When the staff at Easter Seals Iowa gathers for an employee meeting, they’ll now find healthful snacks like fruit or vegetables and bottled water set out rather than high-calorie cookies and muffins.   

It’s a small change, but one of many that together could make a big difference for Easter Seals’ more than 200 workers. In April, the nonprofit became one of the first Central Iowa organizations to be certified as a Blue Zones Worksite. The designation is a part of the Blue Zones Project, a centerpiece program of the Healthiest State Initiative launched in 2011 to make Iowa the healthiest state in the nation by 2016. 

The community well-being improvement initiative is designed to make healthy choices easier through changes in people’s working and living environments. It’s based on nine healthy lifestyle habits shared by the people living in the original Blue Zones areas - pockets of longevity in the world - found by author Dan Buettner.

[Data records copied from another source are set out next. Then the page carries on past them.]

Lemma files_of_paths (writes : list (stage * string)) :
  writes.*1 = image_stages sizes → (files_of writes).*1 = call_path <$> file_calls.
Proof.
  intros Hw. unfold files_of. rewrite fmap_app. by apply stage_paths_sub.
Qed.

Lemma success_fs (fs : gmap string node) (writes : list (stage * string)) :
  w_fs (finished (foldl wrote (started fs) writes))
  = foldl fs_write (ensure_dir fs) (files_of writes).
Proof. unfold files_of. rewrite foldl_app. simpl. by rewrite wrote_all_fs. Qed.

Lemma success_log (fs : gmap string node) (writes : list (stage * string)) :
  w_log (finished (foldl wrote (started fs) writes))
  = bare_event (Makedirs public_dir)
    :: (stage_event <$> writes)
    ++ [FsEvent (WriteText manifest_path) (Some manifest_text)].
Proof. simpl. rewrite wrote_all_log. simpl. done. Qed.

Lemma success_sizes (fs : gmap string node) (writes : list (stage * string)) :
  w_sizes (finished (foldl wrote (started fs) writes)) = sizes.
Proof. simpl. by rewrite wrote_all_sizes. Qed.



Lemma written_calls_app (l1 l2 : list fs_event) :
  written_calls (l1 ++ l2) = written_calls l1 ++ written_calls l2.
Proof. apply omap_app. Qed.

Lemma written_calls_stage_events (writes : list (stage * string)) :
  written_calls (stage_event <$> writes) = save_call <$> writes.*1.
Proof.
  induction writes as [|sd writes IH]; [done |].
  cbn. unfold written_calls in IH. by rewrite IH.
Qed.

Lemma success_written (fs : gmap string node) (writes : list (stage * string)) :
  writes.*1 = image_stages sizes →
  written_calls (w_log (finished (foldl wrote (started fs) writes))) = file_calls.
Proof.
  intros Hw. rewrite success_log.
  change (bare_event (Makedirs public_dir) :: ?l)
    with ([bare_event (Makedirs public_dir)] ++ l).
  rewrite !written_calls_app, written_calls_stage_events, Hw. reflexivity.
Qed.

(** The file a stage of a successful run wrote is still there at the end. *)
Lemma success_stage_file (fs : gmap string node) (writes : list (stage * string))
    (st : stage) (data : string) :
  writes.*1 = image_stages sizes →
  (st, data) ∈ writes →
  w_fs (finished (foldl wrote (started fs) writes)) !! st_path st = Some (File data).
Proof.
  intros Hw Hin. rewrite success_fs. apply fs_write_all_lookup.
  - rewrite files_of_paths by done. apply file_paths_NoDup.
  - unfold files_of. apply elem_of_app. left.
    apply list_elem_of_fmap. by exists (st, data).
Qed.

Lemma success_manifest_file (fs : gmap string node) (writes : list (stage * string)) :
  w_fs (finished (foldl wrote (started fs) writes)) !! manifest_path
  = Some (File manifest_text).
Proof. simpl. by rewrite lookup_insert_eq. Qed.

Lemma success_other (fs : gmap string node) (writes : list (stage * string)) (p : string) :
  writes.*1 = image_stages sizes →
  p ∉ call_path <$> file_calls →
  w_fs (finished (foldl wrote (started fs) writes)) !! p = ensure_dir fs !! p.
Proof.
  intros Hw Hp. rewrite success_fs. apply fs_write_all_other.
  by rewrite files_of_paths.
Qed.

(** Every stage of the list has its write among those of a complete run. *)
Lemma stage_in_writes (writes : list (stage * string)) (st : stage) :
  st ∈ writes.*1 → ∃ data, (st, data) ∈ writes.
Proof.
  intros Hin. apply list_elem_of_fmap in Hin as ([st' data] & -> & Hin). by exists data.
Qed.

(** ** What Pillow guarantees

    [Image.resize] returns an image of the requested size; a PNG decodes
    to an image of the size that was encoded; so does an ICO made from a
    32x32 image (the largest frame of the container is the image itself). *)

Hypothesis resize_size : ∀ im sz resample im',
  pil_resize im sz resample = Ok im' → im_size im' = sz.

Hypothesis png_decodes : ∀ im data,
  pil_encode im PNG = Ok data →
  ∃ im', pil_open data = Ok im' ∧ im_size im' = im_size im.

Hypothesis ico_decodes : ∀ im data,
  im_size im = (32, 32) →
  pil_encode im ICO = Ok data →
  ∃ im', pil_open data = Ok im' ∧ im_size im' = (32, 32).

(** ** The outputs of a successful run *)

(** C1: on a successful run, whatever the size of the source image, each
    of the five entries of [sizes] (16, 32, 180, 192, 512) has its PNG
    made by resizing the decoded logo to the square [(size, size)] with
    the Lanczos filter; the file at the entry's name in the output
    directory holds the PNG encoding of that image, and decodes to an
    image of [size] by [size] pixels. *)
Theorem png_outputs_resized (fs : gmap string node) (w' : world) :
  successful_run fs w' →
  size <$> sizes = [16; 32; 180; 192; 512]
  ∧ ∃ data logo,
      fs !! logo_path = Some (File data)
      ∧ pil_open data = Ok logo
      ∧ ∀ item, item ∈ sizes →
          ∃ favicon png decoded,
            pil_resize logo (size item, size item) LANCZOS = Ok favicon
            ∧ im_size favicon = (size item, size item)
            ∧ pil_encode favicon PNG = Ok png
            ∧ w_fs w' !! os_path.join public_dir (name item) = Some (File png)
            ∧ pil_open png = Ok decoded
            ∧ im_size decoded = (size item, size item).
Proof.
  intros Hrun. split; [done |].
  destruct (successful_inv fs w' Hrun)
    as (data & logo & writes & Hlogo & Hopen & _ & Hw & Hst & _ & ->).
  exists data, logo. split_and!; [done..|].
  intros item Hitem.
  assert (png_stage item ∈ writes.*1) as Hin.
  { rewrite Hst. unfold image_stages. apply elem_of_app. left.
    apply list_elem_of_fmap. by exists item. }
  apply stage_in_writes in Hin as [png Hin].
  pose proof (proj1 (Forall_forall _ _) Hw _ Hin) as (favicon & Hres & Henc).
  simpl in Hres, Henc.
  destruct (png_decodes favicon png Henc) as (decoded & Hdec & Hsz).
  pose proof (resize_size _ _ _ _ Hres) as Hfav.
  exists favicon, png, decoded. split_and!; try done.
  - by apply (success_stage_file fs writes (png_stage item) png).
  - by rewrite Hsz.
Qed.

Easter Seals is among about 200 organizations statewide that have achieved Blue Zones Worksite status so far, said Becky Wampler, business lead for the Blue Zones Project at Wellmark Blue Cross and Blue Shield, which is spearheading the program. Additionally, nearly 1,000 businesses, schools and grocery stores statewide have applied and are in the process of completing Blue Zones certification requirements, she said.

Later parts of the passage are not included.